You can access instances in an Alibaba Cloud VPC or custom private domain names from Spark on MaxCompute. Instances in an Alibaba Cloud VPC include Elastic Compute Service (ECS) instances, ApsaraDB for HBase instances, and ApsaraDB RDS instances.

When you access instances in a VPC from Spark on MaxCompute, add the spark.hadoop.odps.cupid.vpc.domain.list parameter to the spark-defaults.conf file or the DataWorks file to specify one or more instances. The value of this parameter is in the JSON format. When you configure this parameter, you must remove spaces and line feeds from the text in this parameter and merge JSON text into one line.

The following examples show the configurations of the spark.hadoop.odps.cupid.vpc.domain.list parameter when you access different instances. You must use the actual values to replace the values of the regionId, vpcId, domain, and port parameters in the following examples. For information about the ID of each region, see Project operations.
Notice
  • You must add the classless inter-domain routing (CIDR) block 100.104.0.0/16 to the whitelist of the instance that you want to access.
  • If the regionId parameter is set to cn-shanghai or cn-beijing, you must set spark.hadoop.odps.cupid.smartnat.enable to true.
  • You can access only the services in one VPC in the current region from Spark on MaxCompute.
  • You do not need to set spark.hadoop.odps.cupid.eni.enable to true.

Access instances in a VPC by using an ENI

Compared with the direct access method described in Directly access instances in a VPC, this access method provides high stability and better performance. In addition, this access method supports Internet access.

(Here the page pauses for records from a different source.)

(** C5 at its failing input.  Membership in the sequence ["/a", "/b"] is
    decided as claimed, and so is ["canEdit/5"]; but on [{canEdit: [1, 2]}]
    the query ["canEdit/2"] is denied: the token ["2"] is no index of a
    sequence of two elements, and as a string it is identical to none of
    the numbers in it.  On [{canEdit: [1, 2, 3]}] the same query is allowed,
    through the element at index 2. *)
Theorem isAuthorized_sequence_or_mapping invoke :
  fst (isAuthorized invoke (VStr "/a") None
         (single_route (VArr [VStr "/a"; VStr "/b"]) "/")) = Ok true ∧
  fst (isAuthorized invoke (VStr "/c") None
         (single_route (VArr [VStr "/a"; VStr "/b"]) "/")) = Ok false ∧
  fst (isAuthorized invoke (VStr "canEdit/2") None
         (single_route (VObj [("canEdit", VArr [VNum 1; VNum 2])]) "/")) = Ok false ∧
  fst (isAuthorized invoke (VStr "canEdit/5") None
         (single_route (VObj [("canEdit", VArr [VNum 1; VNum 2])]) "/")) = Ok false ∧
  fst (isAuthorized invoke (VStr "canEdit/2") None
         (single_route (VObj [("canEdit", VArr [VNum 1; VNum 2; VNum 3])]) "/")) = Ok true.
Proof. repeat split; reflexivity. Qed.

When you use this access method, take note of the following points:
  • You can use this access method to access instances in a VPC. If your Spark job needs to access instances across multiple VPCs at the same time, you can establish connections between the VPC that you have accessed and other VPCs.
  • For a Spark job that runs in a MaxCompute project, the user ID (UID) must be the same for the Alibaba Cloud account that owns the MaxCompute project and the Alibaba Cloud account that owns the VPC. Otherwise, the following error message appears: You are not allowed to use this vpc - vpc owner and project owner must be the same person.
To access instances in a VPC by using an ENI, perform the following steps:
  1. Provide the following information of the VPC that you want to access to the MaxCompute technical support team.
    • Region ID: the ID of the region in which the VPC is deployed, such as cn-beijing.
    • UID: the UID of the Alibaba Cloud account that owns the MaxCompute project. It is also the UID of the Alibaba Cloud account that owns the VPC that you want to access.
    • VPC ID: the ID of the VPC that you want to access by using an ENI.
    • vSwitch ID: the ID of the vSwitch that belongs to the VPC. You can go to the VPC console to query the ID. If multiple vSwitch IDs are displayed in the VPC console, select one from these IDs.
    • Security group ID: the ID of the security group that belongs to the VPC. To access instances in a VPC from Spark on MaxCompute, you must create a security group for the VPC to control access requests. For more information about how to create a security group, see Create a security group.
  2. Grant Spark on MaxCompute the permissions to create an ENI in the VPC.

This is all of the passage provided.